### What you should do
Your answer should be the lines of the data below that contain "Python".

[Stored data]
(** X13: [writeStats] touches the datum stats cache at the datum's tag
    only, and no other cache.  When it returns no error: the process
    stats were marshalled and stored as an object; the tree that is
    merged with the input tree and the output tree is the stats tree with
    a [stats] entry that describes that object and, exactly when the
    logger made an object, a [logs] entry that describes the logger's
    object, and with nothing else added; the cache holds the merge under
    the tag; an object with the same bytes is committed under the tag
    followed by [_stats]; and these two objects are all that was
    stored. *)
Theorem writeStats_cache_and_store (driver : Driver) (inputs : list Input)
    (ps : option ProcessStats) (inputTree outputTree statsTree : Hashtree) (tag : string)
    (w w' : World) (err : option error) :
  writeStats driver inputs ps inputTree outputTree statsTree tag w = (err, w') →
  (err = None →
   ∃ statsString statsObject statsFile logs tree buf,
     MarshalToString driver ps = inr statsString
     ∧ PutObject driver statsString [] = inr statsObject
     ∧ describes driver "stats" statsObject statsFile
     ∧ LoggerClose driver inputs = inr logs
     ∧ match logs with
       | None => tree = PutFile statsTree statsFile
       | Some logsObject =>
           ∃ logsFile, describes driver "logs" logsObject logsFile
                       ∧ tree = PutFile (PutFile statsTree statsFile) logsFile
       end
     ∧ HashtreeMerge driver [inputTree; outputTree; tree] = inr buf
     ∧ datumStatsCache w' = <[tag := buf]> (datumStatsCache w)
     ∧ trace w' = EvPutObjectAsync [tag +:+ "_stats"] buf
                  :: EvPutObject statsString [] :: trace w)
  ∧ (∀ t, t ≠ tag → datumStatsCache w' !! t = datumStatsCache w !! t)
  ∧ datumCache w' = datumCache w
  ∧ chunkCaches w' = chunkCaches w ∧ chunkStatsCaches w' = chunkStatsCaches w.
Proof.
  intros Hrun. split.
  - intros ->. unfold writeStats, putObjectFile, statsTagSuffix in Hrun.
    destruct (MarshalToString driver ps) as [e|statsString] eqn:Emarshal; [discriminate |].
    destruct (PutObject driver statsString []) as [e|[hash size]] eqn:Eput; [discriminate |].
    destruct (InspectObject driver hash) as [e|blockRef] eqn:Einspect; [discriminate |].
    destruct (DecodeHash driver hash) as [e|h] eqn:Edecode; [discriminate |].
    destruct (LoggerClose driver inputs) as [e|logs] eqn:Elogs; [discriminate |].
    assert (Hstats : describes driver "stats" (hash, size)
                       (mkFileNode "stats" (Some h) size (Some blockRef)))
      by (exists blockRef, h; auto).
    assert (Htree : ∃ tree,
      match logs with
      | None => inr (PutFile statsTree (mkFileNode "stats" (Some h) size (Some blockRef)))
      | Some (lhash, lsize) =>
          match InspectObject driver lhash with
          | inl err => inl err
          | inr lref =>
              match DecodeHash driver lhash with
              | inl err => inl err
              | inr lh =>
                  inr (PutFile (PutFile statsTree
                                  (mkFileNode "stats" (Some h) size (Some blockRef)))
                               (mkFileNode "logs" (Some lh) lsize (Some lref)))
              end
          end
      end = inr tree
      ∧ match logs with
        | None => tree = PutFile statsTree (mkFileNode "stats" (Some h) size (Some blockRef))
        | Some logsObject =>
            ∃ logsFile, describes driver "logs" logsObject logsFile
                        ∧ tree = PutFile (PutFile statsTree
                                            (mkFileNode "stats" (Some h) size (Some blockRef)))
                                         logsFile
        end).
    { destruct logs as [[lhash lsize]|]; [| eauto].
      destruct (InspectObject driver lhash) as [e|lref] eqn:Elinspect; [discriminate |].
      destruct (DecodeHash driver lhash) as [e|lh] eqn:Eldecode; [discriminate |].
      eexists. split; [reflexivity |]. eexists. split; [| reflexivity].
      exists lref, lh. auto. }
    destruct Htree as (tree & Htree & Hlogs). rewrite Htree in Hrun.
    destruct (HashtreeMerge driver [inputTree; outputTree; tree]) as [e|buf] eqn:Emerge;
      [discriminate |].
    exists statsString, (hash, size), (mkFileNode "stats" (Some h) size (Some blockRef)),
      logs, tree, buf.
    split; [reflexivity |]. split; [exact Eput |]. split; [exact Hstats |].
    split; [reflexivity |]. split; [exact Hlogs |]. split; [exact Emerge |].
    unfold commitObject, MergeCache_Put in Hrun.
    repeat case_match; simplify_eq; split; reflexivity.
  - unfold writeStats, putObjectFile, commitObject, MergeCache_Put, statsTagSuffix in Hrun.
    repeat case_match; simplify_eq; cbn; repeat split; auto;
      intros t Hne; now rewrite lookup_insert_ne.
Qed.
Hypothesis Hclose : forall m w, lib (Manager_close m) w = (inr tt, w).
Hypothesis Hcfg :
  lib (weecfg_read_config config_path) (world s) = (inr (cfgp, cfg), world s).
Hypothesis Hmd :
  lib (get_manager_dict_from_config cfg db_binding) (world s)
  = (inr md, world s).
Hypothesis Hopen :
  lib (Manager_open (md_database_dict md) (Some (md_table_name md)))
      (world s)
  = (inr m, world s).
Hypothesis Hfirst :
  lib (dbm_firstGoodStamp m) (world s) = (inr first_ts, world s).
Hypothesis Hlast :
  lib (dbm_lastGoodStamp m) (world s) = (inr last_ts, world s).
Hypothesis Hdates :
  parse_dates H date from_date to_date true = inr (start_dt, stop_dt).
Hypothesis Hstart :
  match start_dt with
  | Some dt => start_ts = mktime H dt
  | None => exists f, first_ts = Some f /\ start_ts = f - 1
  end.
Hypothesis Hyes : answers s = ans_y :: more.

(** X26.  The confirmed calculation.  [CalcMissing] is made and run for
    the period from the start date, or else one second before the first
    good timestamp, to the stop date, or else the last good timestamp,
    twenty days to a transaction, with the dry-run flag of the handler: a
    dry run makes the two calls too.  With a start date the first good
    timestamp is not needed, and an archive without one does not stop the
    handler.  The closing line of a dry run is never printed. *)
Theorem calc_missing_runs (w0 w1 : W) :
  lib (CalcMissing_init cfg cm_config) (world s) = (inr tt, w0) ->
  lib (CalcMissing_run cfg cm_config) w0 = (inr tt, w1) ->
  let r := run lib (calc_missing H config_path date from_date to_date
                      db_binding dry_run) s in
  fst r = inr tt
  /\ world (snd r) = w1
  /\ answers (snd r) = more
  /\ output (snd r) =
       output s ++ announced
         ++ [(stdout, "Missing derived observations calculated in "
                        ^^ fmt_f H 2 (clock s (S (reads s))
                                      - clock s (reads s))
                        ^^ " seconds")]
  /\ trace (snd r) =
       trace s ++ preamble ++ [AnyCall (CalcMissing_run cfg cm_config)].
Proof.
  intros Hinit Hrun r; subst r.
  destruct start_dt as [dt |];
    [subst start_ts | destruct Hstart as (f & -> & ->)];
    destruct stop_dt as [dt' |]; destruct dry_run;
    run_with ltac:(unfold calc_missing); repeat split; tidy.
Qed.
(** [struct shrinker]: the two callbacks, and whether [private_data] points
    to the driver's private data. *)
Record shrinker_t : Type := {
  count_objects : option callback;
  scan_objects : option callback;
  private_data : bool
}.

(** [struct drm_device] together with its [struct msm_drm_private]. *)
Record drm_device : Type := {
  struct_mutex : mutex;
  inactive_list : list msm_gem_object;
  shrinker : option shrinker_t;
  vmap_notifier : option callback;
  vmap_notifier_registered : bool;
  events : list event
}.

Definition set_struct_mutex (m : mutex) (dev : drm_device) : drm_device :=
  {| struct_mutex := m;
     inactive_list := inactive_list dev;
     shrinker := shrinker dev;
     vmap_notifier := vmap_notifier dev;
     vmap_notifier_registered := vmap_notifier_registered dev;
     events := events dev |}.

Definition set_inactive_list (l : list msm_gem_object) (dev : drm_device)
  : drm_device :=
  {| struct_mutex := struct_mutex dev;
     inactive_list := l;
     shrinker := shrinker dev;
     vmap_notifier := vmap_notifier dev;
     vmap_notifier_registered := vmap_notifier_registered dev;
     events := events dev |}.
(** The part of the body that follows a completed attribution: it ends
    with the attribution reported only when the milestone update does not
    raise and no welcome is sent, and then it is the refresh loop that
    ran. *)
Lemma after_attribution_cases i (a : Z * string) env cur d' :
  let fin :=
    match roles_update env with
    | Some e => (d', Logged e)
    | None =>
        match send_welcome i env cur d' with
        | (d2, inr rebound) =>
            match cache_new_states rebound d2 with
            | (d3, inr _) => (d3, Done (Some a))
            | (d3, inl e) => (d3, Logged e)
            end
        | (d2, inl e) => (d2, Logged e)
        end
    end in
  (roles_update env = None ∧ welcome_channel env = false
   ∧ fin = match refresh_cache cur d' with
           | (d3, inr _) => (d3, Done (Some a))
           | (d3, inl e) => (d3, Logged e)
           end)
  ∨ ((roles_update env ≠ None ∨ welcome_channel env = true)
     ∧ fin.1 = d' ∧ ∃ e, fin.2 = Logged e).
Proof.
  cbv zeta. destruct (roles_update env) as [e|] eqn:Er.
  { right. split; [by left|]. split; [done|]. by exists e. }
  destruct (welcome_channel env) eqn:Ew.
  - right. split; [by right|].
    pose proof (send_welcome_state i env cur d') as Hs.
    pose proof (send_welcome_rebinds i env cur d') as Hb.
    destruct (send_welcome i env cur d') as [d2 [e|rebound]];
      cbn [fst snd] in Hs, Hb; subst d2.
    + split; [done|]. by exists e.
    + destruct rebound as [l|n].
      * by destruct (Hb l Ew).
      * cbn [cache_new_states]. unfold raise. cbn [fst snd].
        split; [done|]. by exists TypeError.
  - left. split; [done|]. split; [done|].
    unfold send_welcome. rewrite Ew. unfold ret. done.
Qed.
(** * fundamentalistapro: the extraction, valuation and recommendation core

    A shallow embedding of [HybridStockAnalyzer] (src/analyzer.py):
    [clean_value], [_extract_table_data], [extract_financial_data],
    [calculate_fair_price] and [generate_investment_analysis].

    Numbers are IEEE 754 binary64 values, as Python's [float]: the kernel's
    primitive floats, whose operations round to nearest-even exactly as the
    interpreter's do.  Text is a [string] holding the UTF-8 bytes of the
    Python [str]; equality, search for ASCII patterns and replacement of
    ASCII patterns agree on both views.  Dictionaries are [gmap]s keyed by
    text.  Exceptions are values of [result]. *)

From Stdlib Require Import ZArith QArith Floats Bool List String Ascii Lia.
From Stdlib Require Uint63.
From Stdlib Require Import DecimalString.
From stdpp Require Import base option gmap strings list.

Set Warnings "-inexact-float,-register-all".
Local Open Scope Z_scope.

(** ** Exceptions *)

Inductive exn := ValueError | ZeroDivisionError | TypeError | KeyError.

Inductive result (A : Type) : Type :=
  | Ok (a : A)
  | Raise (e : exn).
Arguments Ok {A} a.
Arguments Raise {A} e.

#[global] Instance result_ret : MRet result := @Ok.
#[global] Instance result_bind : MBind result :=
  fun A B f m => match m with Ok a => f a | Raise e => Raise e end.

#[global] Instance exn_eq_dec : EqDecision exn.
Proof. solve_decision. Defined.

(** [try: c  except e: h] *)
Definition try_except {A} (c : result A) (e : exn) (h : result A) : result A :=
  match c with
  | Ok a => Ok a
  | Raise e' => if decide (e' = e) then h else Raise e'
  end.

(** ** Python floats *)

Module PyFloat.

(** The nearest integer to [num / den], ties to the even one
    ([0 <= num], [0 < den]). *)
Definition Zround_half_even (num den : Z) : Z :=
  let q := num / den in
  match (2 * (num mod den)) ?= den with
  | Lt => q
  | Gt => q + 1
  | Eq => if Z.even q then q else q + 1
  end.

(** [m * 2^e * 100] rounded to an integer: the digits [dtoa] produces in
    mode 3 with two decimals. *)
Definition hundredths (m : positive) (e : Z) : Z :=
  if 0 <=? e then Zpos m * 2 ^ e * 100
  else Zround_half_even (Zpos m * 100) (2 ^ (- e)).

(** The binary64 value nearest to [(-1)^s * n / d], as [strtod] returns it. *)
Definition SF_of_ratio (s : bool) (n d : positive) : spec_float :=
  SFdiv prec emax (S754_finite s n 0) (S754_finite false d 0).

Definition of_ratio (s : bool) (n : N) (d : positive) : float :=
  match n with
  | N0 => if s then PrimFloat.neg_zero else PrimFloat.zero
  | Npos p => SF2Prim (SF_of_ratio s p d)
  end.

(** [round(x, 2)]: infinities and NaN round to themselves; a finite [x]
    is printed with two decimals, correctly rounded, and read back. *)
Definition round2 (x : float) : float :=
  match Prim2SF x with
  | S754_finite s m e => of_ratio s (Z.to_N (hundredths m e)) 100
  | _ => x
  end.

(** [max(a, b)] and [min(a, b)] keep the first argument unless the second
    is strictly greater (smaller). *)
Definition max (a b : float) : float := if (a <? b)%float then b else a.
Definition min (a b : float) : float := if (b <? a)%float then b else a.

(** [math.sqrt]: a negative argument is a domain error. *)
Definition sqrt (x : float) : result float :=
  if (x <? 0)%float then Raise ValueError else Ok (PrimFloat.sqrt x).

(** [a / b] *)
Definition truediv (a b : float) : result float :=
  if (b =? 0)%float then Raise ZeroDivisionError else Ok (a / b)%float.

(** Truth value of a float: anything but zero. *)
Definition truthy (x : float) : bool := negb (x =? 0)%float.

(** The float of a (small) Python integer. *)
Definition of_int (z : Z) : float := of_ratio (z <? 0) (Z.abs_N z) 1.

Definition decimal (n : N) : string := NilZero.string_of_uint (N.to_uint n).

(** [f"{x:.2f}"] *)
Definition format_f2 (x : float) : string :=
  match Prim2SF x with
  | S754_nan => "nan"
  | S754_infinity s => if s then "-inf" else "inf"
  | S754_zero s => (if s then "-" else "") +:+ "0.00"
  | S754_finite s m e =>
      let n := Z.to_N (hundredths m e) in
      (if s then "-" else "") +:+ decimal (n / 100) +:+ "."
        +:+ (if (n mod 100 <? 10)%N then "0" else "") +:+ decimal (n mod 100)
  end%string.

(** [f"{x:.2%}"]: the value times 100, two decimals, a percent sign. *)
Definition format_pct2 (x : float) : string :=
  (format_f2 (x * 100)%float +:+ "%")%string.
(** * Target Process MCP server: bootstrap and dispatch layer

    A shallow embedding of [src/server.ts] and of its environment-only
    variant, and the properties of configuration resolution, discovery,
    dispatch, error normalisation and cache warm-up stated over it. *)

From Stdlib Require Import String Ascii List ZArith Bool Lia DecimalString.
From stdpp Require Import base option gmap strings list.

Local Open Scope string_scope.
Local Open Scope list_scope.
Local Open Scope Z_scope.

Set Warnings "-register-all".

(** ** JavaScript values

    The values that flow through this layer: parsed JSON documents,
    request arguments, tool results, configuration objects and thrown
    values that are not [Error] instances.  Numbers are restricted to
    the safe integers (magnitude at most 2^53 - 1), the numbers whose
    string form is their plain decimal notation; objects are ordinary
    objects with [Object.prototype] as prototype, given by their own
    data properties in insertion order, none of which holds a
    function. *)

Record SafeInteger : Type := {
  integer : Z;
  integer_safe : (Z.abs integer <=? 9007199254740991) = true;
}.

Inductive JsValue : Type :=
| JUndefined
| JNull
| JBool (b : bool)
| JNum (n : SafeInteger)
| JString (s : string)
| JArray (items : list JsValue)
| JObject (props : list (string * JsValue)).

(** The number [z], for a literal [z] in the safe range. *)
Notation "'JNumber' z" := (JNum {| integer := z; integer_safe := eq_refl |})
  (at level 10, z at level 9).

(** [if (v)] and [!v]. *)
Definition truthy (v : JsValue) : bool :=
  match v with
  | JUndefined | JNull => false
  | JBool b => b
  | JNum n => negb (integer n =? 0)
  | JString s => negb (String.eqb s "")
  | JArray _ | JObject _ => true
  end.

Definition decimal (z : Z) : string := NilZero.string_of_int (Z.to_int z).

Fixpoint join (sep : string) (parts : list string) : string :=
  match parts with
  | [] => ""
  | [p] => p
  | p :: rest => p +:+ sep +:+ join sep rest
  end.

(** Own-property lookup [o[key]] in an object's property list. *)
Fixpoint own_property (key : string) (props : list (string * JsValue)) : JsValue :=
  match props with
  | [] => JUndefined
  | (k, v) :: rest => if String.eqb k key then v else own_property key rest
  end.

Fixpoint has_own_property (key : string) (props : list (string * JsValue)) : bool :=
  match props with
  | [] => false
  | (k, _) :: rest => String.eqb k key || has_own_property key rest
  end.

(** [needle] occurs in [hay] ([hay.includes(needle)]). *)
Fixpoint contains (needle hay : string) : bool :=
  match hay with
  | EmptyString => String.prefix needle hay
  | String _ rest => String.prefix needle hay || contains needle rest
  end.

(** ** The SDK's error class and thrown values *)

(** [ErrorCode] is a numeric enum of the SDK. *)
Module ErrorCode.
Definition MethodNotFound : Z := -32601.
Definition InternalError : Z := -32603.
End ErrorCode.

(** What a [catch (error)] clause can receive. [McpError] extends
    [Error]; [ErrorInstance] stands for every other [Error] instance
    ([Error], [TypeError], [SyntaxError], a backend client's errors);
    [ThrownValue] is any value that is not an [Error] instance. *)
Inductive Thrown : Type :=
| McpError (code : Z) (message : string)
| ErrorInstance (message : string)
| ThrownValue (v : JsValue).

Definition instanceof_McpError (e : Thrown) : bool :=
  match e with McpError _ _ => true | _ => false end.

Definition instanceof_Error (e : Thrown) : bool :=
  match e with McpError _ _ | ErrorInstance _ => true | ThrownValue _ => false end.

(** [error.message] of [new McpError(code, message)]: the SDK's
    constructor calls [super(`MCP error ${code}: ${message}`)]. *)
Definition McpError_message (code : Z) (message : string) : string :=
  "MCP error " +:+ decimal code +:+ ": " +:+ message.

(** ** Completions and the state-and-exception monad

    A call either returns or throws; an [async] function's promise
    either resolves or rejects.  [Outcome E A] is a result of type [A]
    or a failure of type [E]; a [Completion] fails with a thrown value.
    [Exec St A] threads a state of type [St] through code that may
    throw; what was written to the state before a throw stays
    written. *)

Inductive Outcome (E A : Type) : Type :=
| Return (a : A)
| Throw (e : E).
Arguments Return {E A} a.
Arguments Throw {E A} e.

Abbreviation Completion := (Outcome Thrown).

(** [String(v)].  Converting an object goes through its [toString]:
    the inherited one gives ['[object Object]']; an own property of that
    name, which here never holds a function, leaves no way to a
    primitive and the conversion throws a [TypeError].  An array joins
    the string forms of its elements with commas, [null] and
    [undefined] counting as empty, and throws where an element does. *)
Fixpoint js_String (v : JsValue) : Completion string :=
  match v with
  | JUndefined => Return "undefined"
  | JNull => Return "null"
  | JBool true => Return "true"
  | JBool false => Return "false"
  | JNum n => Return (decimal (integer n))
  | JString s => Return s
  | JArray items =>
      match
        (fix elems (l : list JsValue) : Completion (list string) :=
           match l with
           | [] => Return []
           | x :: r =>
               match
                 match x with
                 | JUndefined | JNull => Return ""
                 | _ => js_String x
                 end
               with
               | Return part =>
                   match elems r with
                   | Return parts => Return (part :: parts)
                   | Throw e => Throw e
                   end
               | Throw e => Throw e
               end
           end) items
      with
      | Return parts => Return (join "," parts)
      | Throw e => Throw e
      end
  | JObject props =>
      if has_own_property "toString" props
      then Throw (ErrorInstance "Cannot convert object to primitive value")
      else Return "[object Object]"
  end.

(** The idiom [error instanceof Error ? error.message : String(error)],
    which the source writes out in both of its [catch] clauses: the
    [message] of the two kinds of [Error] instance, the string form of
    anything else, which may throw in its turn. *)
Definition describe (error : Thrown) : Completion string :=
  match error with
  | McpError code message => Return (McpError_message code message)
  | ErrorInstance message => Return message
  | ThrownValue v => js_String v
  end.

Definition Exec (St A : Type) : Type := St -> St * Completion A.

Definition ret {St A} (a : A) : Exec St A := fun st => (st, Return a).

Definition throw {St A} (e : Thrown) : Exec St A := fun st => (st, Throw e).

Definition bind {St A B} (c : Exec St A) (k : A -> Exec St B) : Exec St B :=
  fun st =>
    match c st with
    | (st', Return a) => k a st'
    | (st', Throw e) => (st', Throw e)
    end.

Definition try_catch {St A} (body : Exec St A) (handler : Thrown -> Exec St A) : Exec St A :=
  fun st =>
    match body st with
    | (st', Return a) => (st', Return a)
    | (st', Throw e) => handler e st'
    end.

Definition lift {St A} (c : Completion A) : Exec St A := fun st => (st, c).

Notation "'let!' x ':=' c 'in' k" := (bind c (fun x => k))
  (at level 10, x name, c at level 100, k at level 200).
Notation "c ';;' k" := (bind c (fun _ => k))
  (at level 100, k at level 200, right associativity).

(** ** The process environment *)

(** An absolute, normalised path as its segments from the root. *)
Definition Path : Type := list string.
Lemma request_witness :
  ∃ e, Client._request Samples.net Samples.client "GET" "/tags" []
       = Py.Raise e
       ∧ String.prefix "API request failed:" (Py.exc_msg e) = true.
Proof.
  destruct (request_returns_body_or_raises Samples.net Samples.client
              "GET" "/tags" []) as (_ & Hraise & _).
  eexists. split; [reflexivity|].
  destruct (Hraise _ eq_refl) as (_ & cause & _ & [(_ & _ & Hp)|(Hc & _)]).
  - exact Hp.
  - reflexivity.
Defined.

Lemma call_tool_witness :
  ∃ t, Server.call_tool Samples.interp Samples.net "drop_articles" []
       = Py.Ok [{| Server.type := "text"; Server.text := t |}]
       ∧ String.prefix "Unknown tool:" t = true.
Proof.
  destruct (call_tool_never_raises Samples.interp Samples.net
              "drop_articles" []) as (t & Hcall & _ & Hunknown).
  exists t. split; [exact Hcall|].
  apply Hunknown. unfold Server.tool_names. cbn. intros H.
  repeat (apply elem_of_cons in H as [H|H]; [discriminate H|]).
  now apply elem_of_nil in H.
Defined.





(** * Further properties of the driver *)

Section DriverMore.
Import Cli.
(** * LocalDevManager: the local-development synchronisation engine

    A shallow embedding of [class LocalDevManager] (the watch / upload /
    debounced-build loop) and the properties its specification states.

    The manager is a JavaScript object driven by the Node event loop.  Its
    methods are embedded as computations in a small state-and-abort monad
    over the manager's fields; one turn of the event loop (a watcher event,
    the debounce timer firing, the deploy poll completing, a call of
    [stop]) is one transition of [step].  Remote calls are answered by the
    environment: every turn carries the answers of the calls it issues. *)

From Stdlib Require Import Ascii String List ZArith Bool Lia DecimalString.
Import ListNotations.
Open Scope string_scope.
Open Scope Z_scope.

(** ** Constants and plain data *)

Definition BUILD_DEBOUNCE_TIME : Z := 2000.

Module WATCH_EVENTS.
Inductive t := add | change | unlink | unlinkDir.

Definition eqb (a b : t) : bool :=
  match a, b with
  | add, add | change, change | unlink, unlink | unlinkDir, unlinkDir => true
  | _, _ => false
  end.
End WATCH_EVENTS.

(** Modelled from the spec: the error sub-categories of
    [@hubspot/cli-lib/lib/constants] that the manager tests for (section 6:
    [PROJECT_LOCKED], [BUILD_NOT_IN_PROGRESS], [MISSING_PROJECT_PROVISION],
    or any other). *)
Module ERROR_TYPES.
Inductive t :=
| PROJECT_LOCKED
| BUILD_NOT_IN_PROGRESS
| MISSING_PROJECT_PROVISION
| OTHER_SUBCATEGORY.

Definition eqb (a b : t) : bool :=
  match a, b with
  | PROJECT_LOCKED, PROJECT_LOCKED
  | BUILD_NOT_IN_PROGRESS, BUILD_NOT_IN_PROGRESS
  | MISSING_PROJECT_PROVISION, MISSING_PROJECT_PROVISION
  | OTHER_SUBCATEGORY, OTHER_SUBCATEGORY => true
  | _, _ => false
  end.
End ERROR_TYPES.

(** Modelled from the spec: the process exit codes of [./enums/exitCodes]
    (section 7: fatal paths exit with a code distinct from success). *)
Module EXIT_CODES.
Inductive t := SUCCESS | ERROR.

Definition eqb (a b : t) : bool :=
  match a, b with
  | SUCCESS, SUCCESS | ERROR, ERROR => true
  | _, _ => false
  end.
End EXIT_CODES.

### Output below
    Numbers are IEEE 754 binary64 values, as Python's [float]: the kernel's
    Python [str]; equality, search for ASCII patterns and replacement of
(** ** Python floats *)
(** The float of a (small) Python integer. *)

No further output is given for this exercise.